[EXTRACTED ENTRIES — start]
Lemma details_total_incr (m : gmap string Z) (k : string) :
  map_fold (fun (_ : string) (v acc : Z) => (v + acc)%Z) 0%Z
    (<[k := (default 0%Z (m !! k) + 1)%Z]> m)
  = (map_fold (fun (_ : string) (v acc : Z) => (v + acc)%Z) 0%Z m + 1)%Z.
Proof.
  assert (Hcomm : forall (m' : gmap string Z) (x : Z) (j1 j2 : string) (z1 z2 y : Z),
            j1 <> j2 -> <[k:=x]> m' !! j1 = Some z1 -> <[k:=x]> m' !! j2 = Some z2 ->
            (z1 + (z2 + y) = z2 + (z1 + y))%Z) by (intros; lia).
  destruct (m !! k) as [v|] eqn:E; simpl.
  - rewrite <- (insert_delete_id m k v E) at 2.
    rewrite <- insert_delete_eq.
    rewrite !map_fold_insert_L; try apply lookup_delete_eq; try apply Hcomm. lia.
  - rewrite map_fold_insert_L; [lia | apply Hcomm | exact E].
Qed.

(** X10. Both counters count the alerts: over any run the global counter and the
    sum of the per-key counters each grow by the number of alerts returned,
    so they stay equal once they are. *)
Theorem counters_count_alerts (reports : list (string * list Q * Q)) (st : state) :
  exists st' outs,
    run st reports = Ok (st', outs)
    /\ anomalies_detected st' = (anomalies_detected st + alert_count outs)%Z
    /\ details_total st' = (details_total st + alert_count outs)%Z.
Proof.
  revert st. induction reports as [|[[key values] now] rest IH]; intros st.
  { exists st, []. unfold alert_count. simpl. repeat split; lia. }
  cbn [run_metrics].
  destruct values as [|v vs].
  - unfold process_metric. cbn [mbind result_bind].
    destruct (IH st) as (st' & outs & Hr & Ha & Hd).
    rewrite Hr. exists st', outs. repeat split; assumption.
  - destruct (step_cases st key (v :: vs) now) as (st1 & b & s & Hstep & _ & Hf & Ht);
      [discriminate|].
    rewrite Hstep. cbn [mbind result_bind].
    destruct (IH st1) as (st' & outs & Hr & Ha & Hd).
    rewrite Hr. eexists st', _. split; [reflexivity|].
    rewrite Ha, Hd. unfold alert_count. rewrite filter_cons. cbn [fst snd].
    destruct b.
    + rewrite (Ht eq_refl). unfold details_total. simpl.
      rewrite details_total_incr.
      destruct (decide (true = true)); [|contradiction]. simpl length. lia.
    + rewrite (Hf eq_refl). unfold details_total. simpl.
      destruct (decide (false = true)); [discriminate|]. lia.
Qed.

End CallbackFacts.

Section CallbackExamples.

Import Py Deque AnomalyDetector AnomalyCallback.

Lemma no_alert_during_warm_up_witness :
  process_metric sqrt_exact (after_inserting "0_DRB.UEThpDl" [5; 5; 5]) "0_DRB.UEThpDl"
    [400; 600] 1000
  = Ok (update_metrics_history (after_inserting "0_DRB.UEThpDl" [5; 5; 5])
          "0_DRB.UEThpDl" (sum [400; 600]), Some (false, 0.0)).
Proof.
  apply (no_alert_during_warm_up sqrt_exact); [discriminate|]. vm_compute. reflexivity.
Defined.


End CallbackExamples.

(** ** qos_traffic_steerer.py: properties of the callback *)

Section SteererCallbackFacts.

Import Py Deque QoSSteerer SteererCallback.

(** The QoS check leaves the state alone or counts one violation. *)
Lemma check_state (st st2 : state) (ue : Z) (t : string) (md : metrics) (v : bool) :
  check_qos_violations st ue t md = Ok (st2, v) ->
  (st2 = st /\ v = false) \/ (st2 = incr_violations st ue /\ v = true).
Proof.
  unfold check_qos_violations.
  destruct (String.eqb t "unknown"); [intros [= <- <-]; now left|].
  destruct (qos_profiles st !! t) as [p|]; [|discriminate].
  destruct (throughput_below md "DRB.UEThpDl" _); [intros [= <- <-]; now right|].
  destruct (throughput_below md "DRB.UEThpUl" _); intros [= <- <-]; [now right | now left].
Qed.

(** [should_steer_ue] leaves the state alone, or inserts the default counter
    it read. *)
Lemma should_steer_state (st : state) (ue : Z) (load : Q) (t : string) (now : Q) :
  let st4 := fst (should_steer_ue st ue load t now) in
  st4 = st
  \/ st4 = set_ue_qos_violations st (<[ue := 0%Z]> (ue_qos_violations st)).
Proof.
  unfold should_steer_ue, read_violations.
  destruct (ltb _ _); [now left|].
  destruct (ue_qos_violations st !! ue) as [v|].
  - destruct (_ <? _)%Z; [now left|].
    destruct (ltb _ _); [|now left].
    destruct (_ <=? _)%Z; now left.
  - destruct (_ <? _)%Z; [now right|].
    destruct (ltb _ _); [|now right].
    destruct (_ <=? _)%Z; now right.
Qed.

(** One iteration of the per-UE loop, field by field. *)
Lemma process_ue_spec (st : state) (id : string) (load : Q) (ue : Z) (md : metrics)
    (tc tr : Q) (st' : state) (steer : bool) :
  process_ue st id load ue md tc tr = Ok (st', steer) ->
  qos_profiles st' = qos_profiles st
  /\ load_threshold st' = load_threshold st
  /\ qos_violation_threshold st' = qos_violation_threshold st
  /\ steering_cooldown st' = steering_cooldown st
  /\ cell_load st' = cell_load st
  /\ ue_cell_mapping st' = <[ue := id]> (ue_cell_mapping st)
  /\ ue_traffic_history st'
     = <[ue := append (default (Deque.new 50) (ue_traffic_history st !! ue)) md]>
         (ue_traffic_history st)
  /\ (forall ue', ue' <> ue ->
        ue_qos_violations st' !! ue' = ue_qos_violations st !! ue')
  /\ (steer = true ->
        load_threshold st < load
        /\ steering_cooldown st <= tc - default 0 (last_steering_time st !! ue)
        /\ last_steering_time st' = <[ue := tr]> (last_steering_time st))
  /\ (steer = false -> last_steering_time st' = last_steering_time st).
Proof.
  unfold process_ue.
  destruct (classify_traffic_eq st ue md) as (Hst1 & _). cbv zeta in Hst1.
  destruct (classify_traffic st ue md) as [st1 tt]. simpl in Hst1.
  destruct (check_qos_violations st1 ue tt md) as [[st2 v]|e] eqn:Hc; [|discriminate].
  cbn [mbind result_bind].
  set (st3 := set_ue_cell_mapping st2 (<[ue := id]> (ue_cell_mapping st2))).
  pose proof (should_steer_spec st3 ue load tt tc) as (Hiff & _ & Hlast).
  pose proof (should_steer_state st3 ue load tt tc) as Hst4. cbv zeta in Hst4.
  destruct (should_steer_ue st3 ue load tt tc) as [st4 s]. simpl in Hiff, Hlast, Hst4.
  assert (Hst2 : st2 = st1 \/ st2 = incr_violations st1 ue).
  { apply check_state in Hc. destruct Hc as [[-> _]|[-> _]]; [now left | now right]. }
  assert (Hfields :
    qos_profiles st4 = qos_profiles st
    /\ load_threshold st4 = load_threshold st
    /\ qos_violation_threshold st4 = qos_violation_threshold st
    /\ steering_cooldown st4 = steering_cooldown st
    /\ cell_load st4 = cell_load st
    /\ ue_cell_mapping st4 = <[ue := id]> (ue_cell_mapping st)
    /\ ue_traffic_history st4
       = <[ue := append (default (Deque.new 50) (ue_traffic_history st !! ue)) md]>
           (ue_traffic_history st)
    /\ (forall ue', ue' <> ue ->
          ue_qos_violations st4 !! ue' = ue_qos_violations st !! ue')
    /\ last_steering_time st4 = last_steering_time st).
  { rewrite Hlast. subst st3.
    destruct Hst2 as [-> | ->]; destruct Hst4 as [-> | ->]; subst st1;
      rewrite ?incr_violations_eq; simpl;
      repeat split; try reflexivity; try (intros ue' Hne);
      rewrite ?lookup_insert_ne by congruence; reflexivity. }
  destruct Hfields as (F1 & F2 & F3 & F4 & F5 & F6 & F7 & F8 & F9).
  destruct s; intros [= <- <-]; simpl.
  - refine (conj F1 (conj F2 (conj F3 (conj F4 (conj F5 (conj F6 (conj F7 _))))))).
    split; [|split; [|discriminate]].
    + intros ue' Hne. rewrite lookup_insert_ne by congruence. now apply F8.
    + intros _. destruct Hiff as [Hiff _].
      destruct (Hiff eq_refl) as (_ & Hl & _ & Hcd).
      assert (E1 : load_threshold st3 = load_threshold st).
      { rewrite <- F2. subst st3. destruct Hst4 as [-> | ->]; reflexivity. }
      assert (E2 : steering_cooldown st3 = steering_cooldown st).
      { rewrite <- F4. subst st3. destruct Hst4 as [-> | ->]; reflexivity. }
      assert (E3 : last_steering_time st3 = last_steering_time st).
      { rewrite <- F9. symmetry. exact Hlast. }
      rewrite F9. split; [rewrite <- E1; exact Hl|].
      split; [rewrite <- E2, <- E3; exact Hcd | reflexivity].
  - refine (conj F1 (conj F2 (conj F3 (conj F4 (conj F5 (conj F6 (conj F7 _))))))).
    split; [exact F8|]. split; [discriminate|]. intros _. exact F9.
Qed.

(** With a profile for every type the classifier can name, one iteration of
    the per-UE loop returns. *)
Lemma process_ue_returns (st : state) (id : string) (load : Q) (ue : Z) (md : metrics)
    (tc tr : Q) :
  profiles_cover st ->
  exists st' steer, process_ue st id load ue md tc tr = Ok (st', steer).
Proof.
  intros Hcover. unfold profiles_cover in Hcover. unfold process_ue.
  pose proof (classify_traffic_frame st ue md) as Hfr.
  pose proof (classify_traffic_range st ue md) as Hrange.
  destruct (classify_traffic st ue md) as [st1 tt].
  cbv zeta in Hfr. simpl in Hfr, Hrange. destruct Hfr as (Hq1 & _).
  rewrite <- Hq1 in Hcover.
  destruct (check_returns st1 ue tt md Hcover Hrange) as (st2 & v & Hcheck & _).
  rewrite Hcheck. cbn [mbind result_bind].
  destruct (should_steer_ue _ ue load tt tc) as [st4 [|]]; eexists _, _; reflexivity.
Qed.

Lemma length_append_succ {A : Type} (d : deque A) (x : A) :
  (length (items (append d x)) <= S (length (items d)))%nat.
Proof.
  unfold append. simpl. destruct (_ <? _)%nat.
  - destruct (items d); simpl; [lia|]. rewrite length_app. simpl. lia.
  - rewrite length_app. simpl. lia.
Qed.

(** X11. Processing the report of one UE touches the records of that UE only:
    for every other UE the stored snapshots, the violation counter, the last
    steering time and the serving cell are as before; the profiles, the
    thresholds and the recorded cell loads are as before too. *)
Theorem other_ues_untouched (st st' : state) (id : string) (load : Q) (ue ue' : Z)
    (md : metrics) (tc tr : Q) (steer : bool) :
  process_ue st id load ue md tc tr = Ok (st', steer) ->
  ue' <> ue ->
  history_of st' ue' = history_of st ue'
  /\ ue_qos_violations st' !! ue' = ue_qos_violations st !! ue'
  /\ last_steering_time st' !! ue' = last_steering_time st !! ue'
  /\ ue_cell_mapping st' !! ue' = ue_cell_mapping st !! ue'
  /\ qos_profiles st' = qos_profiles st
  /\ load_threshold st' = load_threshold st
  /\ qos_violation_threshold st' = qos_violation_threshold st
  /\ steering_cooldown st' = steering_cooldown st
  /\ cell_load st' = cell_load st.
Proof.
  intros Hp Hne.
  destruct (process_ue_spec _ _ _ _ _ _ _ _ _ Hp)
    as (F1 & F2 & F3 & F4 & F5 & F6 & F7 & F8 & Ft & Ff).
  unfold history_of. rewrite F7, F6.
  rewrite !lookup_insert_ne by congruence.
  refine (conj eq_refl (conj (F8 ue' Hne) (conj _ (conj eq_refl _)))).
  - destruct steer.
    + destruct (Ft eq_refl) as (_ & _ & ->). now rewrite lookup_insert_ne by congruence.
    + now rewrite (Ff eq_refl).
  - repeat split; assumption.
Qed.
(** X12: when the end bound is not empty and sorts before the start bound,
    no row is selected: [list_expenses] returns the empty list for every
    category and every limit that can be bound (a limit outside the signed
    64-bit range raises [OverflowError]). *)
Theorem list_expenses_inverted_range
    (s : store) (start end_ : string) (cat : option string)
    (limit : option Z) :
  end_ <> "" -> (end_ <? start)%string = true ->
  (limit_overflows limit /\
   list_expenses s (Some start) (Some end_) cat limit =
   Raise OverflowError) \/
  (~ limit_overflows limit /\
   list_expenses s (Some start) (Some end_) cat limit = Ok []).
Proof.
  intros Hne Hlt.
  destruct (list_expenses_cases s (Some start) (Some end_) cat limit)
    as [[l [rest [E Hfull]]]|[E Hover]]; [right|left; auto].
  split.
  - intro Hover.
    rewrite (list_expenses_overflow s _ _ cat limit Hover) in E.
    discriminate E.
  - unfold ordered_selection in Hfull.
    rewrite (inverted_range_selects_nothing _ _ _ _ Hne Hlt) in Hfull.
    simpl in Hfull. symmetry in Hfull. apply app_eq_nil in Hfull.
    destruct Hfull as [-> _]. exact E.
Qed.
(** X11. Reading the pose with [getState] and initializing a filter from
    it is a round trip: for a unit orientation and a scale of 1, [init] on
    the pose of [getState] restores the position and the orientation, up
    to the sign of the quaternion. *)
Theorem init_getState_round_trip (s s0 : EKF) (v : Vector3f.t) :
  Quaternionf.squaredNorm (qua s) = 1 -> scale s = 1 ->
  exists s',
    init s0 (fst (getState s)) v = Some s' /\
    pos s' = pos s /\
    (qua s' = qua s \/
     qua s' = Quaternionf.mk (- Quaternionf.w (qua s)) (- Quaternionf.x (qua s))
                             (- Quaternionf.y (qua s)) (- Quaternionf.z (qua s))) /\
    forall i j,
      Quaternionf.toRotationMatrix (qua s') i j =
      Quaternionf.toRotationMatrix (qua s) i j.
Proof.
  intros HN Hscale.
  assert (Hblock : MatrixXf.eq_on 3 3 (MatrixXf.block (fst (getState s)) 0 0)
                     (Quaternionf.toRotationMatrix (qua s))).
  { intros i j Hi Hj. unfold getState. cbn [fst]. rewrite Hscale.
    destruct i as [| [| [| i]]]; try lia; destruct j as [| [| [| j]]]; try lia;
      cbv beta iota zeta delta
        [MatrixXf.block MatrixXf.setBlock MatrixXf.scalar_mul Vector3f.as_matrix
         Nat.leb Nat.ltb Nat.eqb Nat.sub Nat.add andb];
      ring. }
  unfold init. cbv zeta. rewrite (fromRotationMatrix_ext _ _ Hblock).
  assert (Hpos : Vector3f.of_column (fst (getState s)) 0 3 = pos s).
  { unfold getState. cbn [fst]. destruct (pos s) as [px py pz]. reflexivity. }
  rewrite Hpos.
  destruct (fromRotationMatrix_toRotationMatrix (qua s) HN) as [E | E];
    rewrite E; cbn [bind].
  - rewrite Quaternionf_normalized_of_unit by exact HN. cbn [bind].
    eexists. split; [reflexivity |]. cbn [pos qua]. auto.
  - rewrite Quaternionf_normalized_of_unit
      by (rewrite <- HN; unfold Quaternionf.squaredNorm; cbn; ring).
    cbn [bind]. eexists. split; [reflexivity |]. cbn [pos qua].
    split; [reflexivity |]. split; [right; reflexivity |].
    intros i j. apply toRotationMatrix_opp.
Qed.

(** ** Sums *)

Lemma sum_ext (n : nat) (f g : nat -> R) :
  (forall k, (k < n)%nat -> f k = g k) -> MatrixXf.sum n f = MatrixXf.sum n g.
Proof.
  induction n as [| n IH]; intros H; cbn [MatrixXf.sum]; [reflexivity |].
  rewrite IH by (intros k Hk; apply H; lia). rewrite (H n) by lia. reflexivity.
Qed.

Lemma sum_mul_r (n : nat) (f : nat -> R) (c : R) :
  MatrixXf.sum n f * c = MatrixXf.sum n (fun k => f k * c).
Proof.
  induction n as [| n IH]; cbn [MatrixXf.sum]; [ring |].
  rewrite <- IH. ring.
Qed.
(** * pyspark/worker.py: the evaluation-mode dispatcher and UDF adapters

    A shallow embedding of the adapter layer of [python/pyspark/worker.py]:
    the function chain of [read_single_udf], the vectorised adapters
    ([wrap_scalar_pandas_udf], [wrap_arrow_batch_udf]), the result
    verification of [verify_pandas_result], the stateful grouped-map adapter,
    the bounded window adapter, the scalar-iterator loop of [read_udfs], the
    table-function lifecycle of [read_udtf] and the preamble of [main].

    Python exceptions are values of [exn]; a computation that may raise
    returns an [outcome].  Generators are modelled by what a consumer
    observes: the elements delivered and the exception, if any, that ends
    the iteration. *)

From Stdlib Require Import ZArith String List Bool Lia.
From stdpp Require Import base option list strings gmap.

Set Warnings "-register-all".
Local Open Scope string_scope.
Local Open Scope list_scope.

(** ** Python values *)

(** A column label or a Series name of a pandas object: a string, an
    integer, or [None]. *)
Inductive label :=
| LStr (s : string)
| LInt (n : Z)
| LNone.

#[global] Instance label_eq_dec : EqDecision label.
Proof. solve_decision. Defined.

#[global] Instance label_countable : Countable label.
Proof.
  refine (inj_countable'
            (fun l => match l with
                      | LStr s => inl s | LInt n => inr (Some n) | LNone => inr None
                      end)
            (fun x => match x with
                      | inl s => LStr s | inr (Some n) => LInt n | inr None => LNone
                      end) _).
  intros []; reflexivity.
Defined.

(** [isinstance(name, str)] *)
Definition is_str (l : label) : bool :=
  match l with LStr _ => true | _ => false end.

(** Plain Python objects: scalars, sequences, [pyspark.sql.types.Row],
    dicts with string keys held in insertion order, and instances of
    user-defined classes.  An instance has a [__dict__]; it is known by
    its identity, the name of its class and what [len] gives on it when
    the class defines [__len__]. *)
Inductive pyval :=
| PNone
| PInt (z : Z)
| PStr (s : string)
| PBytes (s : string)
| PList (xs : list pyval)
| PTuple (xs : list pyval)
| PRow (xs : list pyval)
| PDict (items : list (string * pyval))
| PObject (id : nat) (class_name : string) (len : option nat).

(** Python's [==] on these objects.  A [Row] is a tuple subclass, so a
    row and a tuple with equal items are equal.  Two dicts are equal when
    they have the same keys with equal values, in any order.  An instance
    of a class that does not define [__eq__] is equal to itself only. *)
Fixpoint pyval_eqb (a b : pyval) : bool :=
  let fix items (xs ys : list pyval) : bool :=
    match xs, ys with
    | [], [] => true
    | x :: xs', y :: ys' => pyval_eqb x y && items xs' ys'
    | _, _ => false
    end in
  let fix entries (xs ys : list (string * pyval)) : bool :=
    match xs with
    | [] => true
    | (k, v) :: xs' =>
        (fix find (l : list (string * pyval)) : bool :=
           match l with
           | [] => false
           | (k', v') :: l' => if String.eqb k k' then pyval_eqb v v' else find l'
           end) ys
        && entries xs' ys
    end in
  match a, b with
  | PNone, PNone => true
  | PInt x, PInt y => (x =? y)%Z
  | PStr x, PStr y => String.eqb x y
  | PBytes x, PBytes y => String.eqb x y
  | PList xs, PList ys => items xs ys
  | PTuple xs, PTuple ys => items xs ys
  | PTuple xs, PRow ys => items xs ys
  | PRow xs, PTuple ys => items xs ys
  | PRow xs, PRow ys => items xs ys
  | PDict xs, PDict ys => Nat.eqb (length xs) (length ys) && entries xs ys
  | PObject i _ _, PObject j _ _ => Nat.eqb i j
  | _, _ => false
  end.

(** A pandas Series with the default RangeIndex, and a pandas DataFrame
    held row-wise.  A frame may have rows without having columns
    ([pd.DataFrame([()])] has shape (1, 0)). *)
Record Series := mkSeries { sname : label; svalues : list pyval }.
Record DataFrame := mkDataFrame { columns : list label; rows : list (list pyval) }.

(** What a pandas UDF may hand back: a Series, a DataFrame, or anything
    else. *)
Inductive pobj :=
| OVal (v : pyval)
| OSeries (s : Series)
| OFrame (df : DataFrame).

(** [type(x).__name__] *)
Definition type_name_val (v : pyval) : string :=
  match v with
  | PNone => "NoneType"
  | PInt _ => "int"
  | PStr _ => "str"
  | PBytes _ => "bytes"
  | PList _ => "list"
  | PTuple _ => "tuple"
  | PRow _ => "Row"
  | PDict _ => "dict"
  | PObject _ class_name _ => class_name
  end.

Definition type_name (o : pobj) : string :=
  match o with
  | OVal v => type_name_val v
  | OSeries _ => "Series"
  | OFrame _ => "DataFrame"
  end.

(** [len(x)], for the objects that have [__len__]; [None] when
    [hasattr(x, "__len__")] is false.  The length of a frame is its number
    of rows. *)
Definition len_val (v : pyval) : option nat :=
  match v with
  | PNone | PInt _ => None
  | PStr s | PBytes s => Some (String.length s)
  | PList xs | PTuple xs | PRow xs => Some (length xs)
  | PDict items => Some (length items)
  | PObject _ _ len => len
  end.

Definition len_obj (o : pobj) : option nat :=
  match o with
  | OVal v => len_val v
  | OSeries s => Some (length (svalues s))
  | OFrame df => Some (length (rows df))
  end.

(** [iter(x)], for the plain objects that can be iterated: the items a
    loop over [x] gets, the keys for a dict; [None] when [x] is not
    iterable, as an instance of a class without [__iter__]. *)
Definition iter_val (v : pyval) : option (list pyval) :=
  match v with
  | PList xs | PTuple xs | PRow xs => Some xs
  | PStr s =>
      Some (map (fun c => PStr (String c EmptyString)) (list_ascii_of_string s))
  | PBytes s =>
      Some (map (fun c => PInt (Z.of_nat (Ascii.nat_of_ascii c))) (list_ascii_of_string s))
  | PDict items => Some (map (fun kv => PStr (fst kv)) items)
  | PNone | PInt _ | PObject _ _ _ => None
  end.

(** [DataFrame.empty]: true when any axis has length zero. *)
Definition df_empty (df : DataFrame) : bool :=
  Nat.eqb (length (columns df)) 0 || Nat.eqb (length (rows df)) 0.

(** ** Spark types *)

Record StructField := mkField { field_name : string }.

Inductive DataType :=
| StructType (fields : list StructField)
| StringType
| BinaryType
| AtomicType (name : string).

(** [type(return_type) == StructType] *)
Definition is_struct (t : DataType) : bool :=
  match t with StructType _ => true | _ => false end.

(** [len(return_type)] of a struct type. *)
Definition type_len (t : DataType) : nat :=
  match t with StructType fs => length fs | _ => 0 end.

(** Modelled from the spec: [to_arrow_type] is defined in
    [pyspark.sql.pandas.types], outside these sources; an adapter pairs
    each result with the declared return type converted by it, so the
    converted type is kept as a tag around the declared one. *)
Inductive ArrowType := to_arrow_type (t : DataType).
[EXTRACTED ENTRIES — finish]
*WHAT TO PRODUCE*
Out of the entries above, write out only the lines between the line holding "<-]; now right|]." and the line holding "tr]> (last_steering_time st))", inclusive, each exactly as given.

*ANSWER TO THE EXERCISE*
  destruct (throughput_below md "DRB.UEThpDl" _); [intros [= <- <-]; now right|].
  destruct (throughput_below md "DRB.UEThpUl" _); intros [= <- <-]; [now right | now left].
Qed.

(** [should_steer_ue] leaves the state alone, or inserts the default counter
    it read. *)
Lemma should_steer_state (st : state) (ue : Z) (load : Q) (t : string) (now : Q) :
  let st4 := fst (should_steer_ue st ue load t now) in
  st4 = st
  \/ st4 = set_ue_qos_violations st (<[ue := 0%Z]> (ue_qos_violations st)).
Proof.
  unfold should_steer_ue, read_violations.
  destruct (ltb _ _); [now left|].
  destruct (ue_qos_violations st !! ue) as [v|].
  - destruct (_ <? _)%Z; [now left|].
    destruct (ltb _ _); [|now left].
    destruct (_ <=? _)%Z; now left.
  - destruct (_ <? _)%Z; [now right|].
    destruct (ltb _ _); [|now right].
    destruct (_ <=? _)%Z; now right.
Qed.

(** One iteration of the per-UE loop, field by field. *)
Lemma process_ue_spec (st : state) (id : string) (load : Q) (ue : Z) (md : metrics)
    (tc tr : Q) (st' : state) (steer : bool) :
  process_ue st id load ue md tc tr = Ok (st', steer) ->
  qos_profiles st' = qos_profiles st
  /\ load_threshold st' = load_threshold st
  /\ qos_violation_threshold st' = qos_violation_threshold st
  /\ steering_cooldown st' = steering_cooldown st
  /\ cell_load st' = cell_load st
  /\ ue_cell_mapping st' = <[ue := id]> (ue_cell_mapping st)
  /\ ue_traffic_history st'
     = <[ue := append (default (Deque.new 50) (ue_traffic_history st !! ue)) md]>
         (ue_traffic_history st)
  /\ (forall ue', ue' <> ue ->
        ue_qos_violations st' !! ue' = ue_qos_violations st !! ue')
  /\ (steer = true ->
        load_threshold st < load
        /\ steering_cooldown st <= tc - default 0 (last_steering_time st !! ue)
        /\ last_steering_time st' = <[ue := tr]> (last_steering_time st))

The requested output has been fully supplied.